* **Required work**
In the records below, begin at the line that has "(map (fun d => chunk cfg st0" and stop after the line that has "apply (xor_recover (chunk_size"; quote those lines verbatim and nothing more.

* **Material for this task**
(** *** A rebuild after a write *)

(** If the parity drive of a group holds the XOR of all its data drives,
    a rebuild of one of them, the others being online, writes back what it
    held. *)
Lemma rebuild_recovers
    (cfg : config) (st0 : state) (failed : nat)
    (db : dbox) (g : group) (p : nat) (junk : bytes) (bring_online : bool) :
  rebuild_route cfg failed db g p →
  NoDup (g_data_drives g) →
  p < length (disk st0) →
  drives_exist st0 (g_data_drives g) →
  chunk_size cfg ≠ 0 →
  chunk_size cfg ≤ drive_size cfg →
  length (content st0 failed)
    = drive_size cfg / chunk_size cfg * chunk_size cfg →
  whole_files cfg st0 (p :: g_data_drives g) →
  parity_consistent cfg st0 g p →
  Forall (fun d => d ≠ failed → is_online st0 d) (g_data_drives g) →
  ∃ drives_read notes st',
    rebuild_drives cfg (failed_state st0 failed junk) [failed] bring_online
    = Some (drives_read, notes, st') ∧
    content st' failed = content st0 failed.
Proof.
  intros Hroute Hnd Hplt Hex Hcs Hle Hflen Hwhole Hpar Hothers.
  destruct (rebuild_route_member cfg failed db g p Hroute) as [Hin Hne].
  set (n := drive_size cfg / chunk_size cfg) in *.
  set (st := failed_state st0 failed junk).
  inversion Hwhole as [|? ? Hplen Hdlen]; subst.
  unfold drives_exist in Hex. rewrite Forall_forall in Hex, Hdlen, Hothers.
  destruct (Hex failed Hin) as [Hfs Hfd].
  assert (∀ d, d ≠ failed → is_online st d = is_online st0 d) as Hon.
  { intros d Hd. unfold is_online, st, failed_state, toggle. simpl.
    by rewrite list_lookup_insert_ne. }
  assert (∀ d, d ≠ failed → content st d = content st0 d) as Hcont.
  { intros d Hd. unfold content, st, failed_state. simpl.
    by rewrite list_lookup_insert_ne. }
  assert (drive_status st !! failed = Some false) as Hoff.
  { unfold st, failed_state, toggle. simpl. by apply list_lookup_insert_eq. }
  assert (length (disk st) = length (disk st0)) as Hdl.
  { unfold st, failed_state. simpl. by rewrite length_insert. }
  assert (length (drive_status st) = length (drive_status st0)) as Hsl.
  { unfold st, failed_state, toggle. simpl. by rewrite length_insert. }
  destruct (rebuild_one_data_drive cfg st failed db g p bring_online)
    as (notes & st' & Hrun & Hc); try done.
  { by rewrite Hdl. }
  { by rewrite Hdl. }
  { apply Forall_forall. intros d Hd. rewrite Hsl, Hdl. by apply Hex. }
  { apply Forall_forall. intros d Hd Hd_on.
    destruct (decide (d = failed)) as [->|Hdne].
    - unfold is_online in Hd_on. rewrite Hoff in Hd_on. done.
    - rewrite Hcont by done. by apply Hdlen. }
  { by rewrite Hcont. }
  eexists _, notes, st'. split; [exact Hrun|]. rewrite Hc. fold n.
  rewrite <- (concat_chunks (chunk_size cfg) n (content st0 failed)) by done.
  f_equal. apply map_ext_in. intros i Hi. apply in_seq in Hi.
  unfold rebuilt_chunk.
  assert (peers st failed (g_data_drives g)
          = filter (fun d => d ≠ failed) (g_data_drives g)) as ->.
  { unfold peers. apply filter_ext_in. intros d Hd. split; [by intros [? _]|].
    intros Hdne. split; [done|]. rewrite Hon by done. by apply Hothers. }
  assert (chunk cfg st p i
          = xor_fold (chunk_size cfg)
              (map (fun d => chunk cfg st0 d i) (g_data_drives g))) as ->.
  { unfold parity_consistent in Hpar. rewrite Forall_forall in Hpar.
    rewrite <- (Hpar i) by (apply elem_of_seq; fold n; lia).
    unfold chunk. by rewrite Hcont. }
  assert (map (fun d => chunk cfg st d i)
              (filter (fun d => d ≠ failed) (g_data_drives g))
          = map (fun d => chunk cfg st0 d i)
                (filter (fun d => d ≠ failed) (g_data_drives g))) as ->.
  { apply map_ext_in. intros d Hd.
    apply list_elem_of_In, list_elem_of_filter in Hd as [Hdne _].
    unfold chunk. by rewrite Hcont. }
  apply (xor_recover (chunk_size cfg) (fun d => chunk cfg st0 d i)); [done..|].
  apply Forall_forall. intros d Hd.
  eapply (chunk_full cfg st0 d i n); [lia|]. by apply Hdlen.
Qed.

Lemma read_at_ljust_pad (x : bytes) (m off n : nat) :
  length x ≤ off → off + n ≤ m → read_at (ljust x m) off n = replicate n 0%Z.
Proof.
  intros Hx Hfit. apply list_eq. intros i. rewrite lookup_read_at.
  destruct (decide (i < n)) as [Hi|Hi].
  - rewrite lookup_replicate_2 by done. unfold ljust.
    rewrite lookup_app_r by lia. apply lookup_replicate_2. lia.
  - symmetry. apply lookup_replicate_None. lia.
Qed.

Lemma xor_fold_zeros (n : nat) (l : list nat) :
  xor_fold n (map (fun _ => replicate n 0%Z) l) = replicate n 0%Z.
Proof.
  unfold xor_fold. induction l as [|d l IH]; simpl; [done|].
  rewrite <- (length_replicate n 0%Z) at 1.
  rewrite xor_bytes_zero_l. exact IH.
Qed.

Lemma div_mul_exact (a b : nat) : a mod b = 0 → a / b * b = a.
Proof. intros H. pose proof (Nat.div_mod_eq a b). lia. Qed.

Lemma length_concat_rows (f : nat → bytes) (cs : nat) : ∀ (n a : nat),
  (∀ j, a ≤ j < a + n → length (f j) = cs) →
  length (concat (map f (seq a n))) = n * cs.
Proof.
  induction n as [|n IH]; intros a Hf; simpl; [done|].
  rewrite length_app, Hf by lia. rewrite IH; [lia|].
  intros j Hj. apply Hf. lia.
Qed.

(** X4: write, lose a data drive, rebuild.  After a completed Normal-mode
    write whose runs fit the drives, if every data drive of a local group
    was online during the write and one of them then fails, whatever its
    file then holds, [rebuild_drives] writes back to it byte for byte what
    the write had left there. *)
Theorem write_then_rebuild_restores
    (cfg : config) (st st' : state) (files : list input_file)
    (nbytes ndrives : nat) (failed : nat) (db : dbox) (g : group) (p : nat)
    (junk : bytes) (bring_online : bool) :
  wf_layout cfg →
  drives_exist st (all_roles cfg) →
  ha_mode st = false →
  write_files cfg st files = Some ((true, WroteNormal nbytes ndrives), st') →
  rebuild_route cfg failed db g p →
  NoDup (g_data_drives g) →
  Forall (fun d => is_online st d) (g_data_drives g) →
  chunk_size cfg ≤ drive_size cfg →
  drive_size cfg mod chunk_size cfg = 0 →
  chunks_per_drive_of (nbytes / chunk_size cfg) ndrives * chunk_size cfg
    ≤ drive_size cfg →
  ∃ drives_read notes st'',
    rebuild_drives cfg (failed_state st' failed junk) [failed] bring_online
    = Some (drives_read, notes, st'') ∧
    content st'' failed = content st' failed.
Proof.
  intros Hwf Hex Hha Hw Hroute Hnodup Hon Hle Hmod Hfit.
  destruct (normal_write_files_full cfg st st' files nbytes ndrives Hwf Hex Hha Hw)
    as (combined & _ & Hcs & _ & Hnb & Hnd & Hndpos & Hun & Hhold & Hdata & Hlp & _).
  set (cpd := chunks_per_drive_of (nbytes / chunk_size cfg) ndrives) in *.
  set (av := online_drives st (get_all_data_drives cfg)) in *.
  set (cs := chunk_size cfg) in *.
  pose proof (div_mul_exact (drive_size cfg) cs Hmod) as Hn.
  set (n := drive_size cfg / cs) in *.
  pose proof Hroute as (_ & Hdb & _ & Hg & Hp & _).
  apply list_elem_of_lookup_2 in Hdb.
  apply first_group_Some in Hg as [_ Hg].
  pose proof (group_in_all_groups cfg db g Hdb Hg) as Hgall.
  destruct (roles_exist cfg st Hex) as (Hexd & Hexl & _ & _).
  pose proof Hwf as [_ Hsub]. rewrite Forall_forall in Hsub.
  specialize (Hsub g Hgall). rewrite Forall_forall in Hsub, Hon.
  assert (online_drives st' (g_data_drives g) = g_data_drives g) as Hall.
  { apply filter_all. apply Forall_forall. intros d Hd.
    rewrite (unchanged_online _ st st' d Hun). by apply Hon. }
  assert (holds_chunks cfg st' (g_data_drives g) cpd) as Hholdg.
  { eapply holds_chunks_subset; [|exact Hhold]. by apply Forall_forall. }
  assert (∀ d, d ∈ g_data_drives g →
            ∃ R, length R = cpd * cs ∧ content st' d = ljust R (drive_size cfg))
    as Hrun.
  { intros d Hd.
    assert (d ∈ av) as Hdav.
    { apply list_elem_of_filter. split; [by apply Hon | by apply Hsub]. }
    apply list_elem_of_lookup in Hdav as [j Hj].
    eexists. split; [|exact (Hdata j d Hj)].
    apply length_read_at. rewrite length_ljust.
    apply lookup_lt_Some in Hj. rewrite <- Hnd in Hj. nia. }
  assert (length (concat (map (parity_chunk_of cfg st' plain (g_data_drives g))
                              (seq 0 cpd))) = cpd * cs) as Hrows.
  { apply length_concat_rows. intros j Hj. rewrite <- Hall.
    apply length_parity_chunk_online with (n := cpd); [done | lia]. }
  assert (content st' p
          = ljust (concat (map (parity_chunk_of cfg st' plain (g_data_drives g))
                               (seq 0 cpd))) (drive_size cfg)) as Hpc.
  { rewrite (Hlp g p Hgall Hp), Hall. done. }
  apply (rebuild_recovers cfg st' failed db g p junk bring_online); try done.
  - destruct Hun as (_ & -> & _). rewrite Forall_forall in Hexl. apply Hexl.
    apply list_elem_of_omap. by exists g.
  - eapply unchanged_drives_exist; [exact Hun|].
    eapply drives_exist_subset; [|exact Hexd]. done.
  - destruct (rebuild_route_member cfg failed db g p Hroute) as [Hin _].
    destruct (Hrun failed Hin) as (R & HR & ->). rewrite length_ljust. fold n cs. lia.
  - constructor.
    + rewrite Hpc, length_ljust. fold n cs. lia.
    + apply Forall_forall. intros d Hd. destruct (Hrun d Hd) as (R & HR & ->).
      rewrite length_ljust. fold n cs. lia.
  - apply Forall_forall. intros i Hi. apply elem_of_seq in Hi. fold cs n in Hi.
    destruct (decide (i < cpd)) as [Hlt|Hge].
    + unfold chunk at 1. rewrite (Hlp g p Hgall Hp).
      rewrite read_parity_image; [by rewrite Hall | | done].
      intros j Hj. by apply length_parity_chunk_online with (n := cpd).
    + unfold chunk at 1. rewrite Hpc. fold cs.
      rewrite read_at_ljust_pad by nia.
      rewrite <- (xor_fold_zeros cs (g_data_drives g)). f_equal.
      apply map_ext_in. intros d Hd. apply list_elem_of_In in Hd.
      destruct (Hrun d Hd) as (R & HR & Hc). unfold chunk. rewrite Hc. fold cs.
      symmetry. apply read_at_ljust_pad; nia.
  - apply Forall_forall. intros d Hd _.
    rewrite (unchanged_online _ st st' d Hun). by apply Hon.
Qed.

* **Solution**
              (map (fun d => chunk cfg st0 d i) (g_data_drives g))) as ->.
  { unfold parity_consistent in Hpar. rewrite Forall_forall in Hpar.
    rewrite <- (Hpar i) by (apply elem_of_seq; fold n; lia).
    unfold chunk. by rewrite Hcont. }
  assert (map (fun d => chunk cfg st d i)
              (filter (fun d => d ≠ failed) (g_data_drives g))
          = map (fun d => chunk cfg st0 d i)
                (filter (fun d => d ≠ failed) (g_data_drives g))) as ->.
  { apply map_ext_in. intros d Hd.
    apply list_elem_of_In, list_elem_of_filter in Hd as [Hdne _].
    unfold chunk. by rewrite Hcont. }
  apply (xor_recover (chunk_size cfg) (fun d => chunk cfg st0 d i)); [done..|].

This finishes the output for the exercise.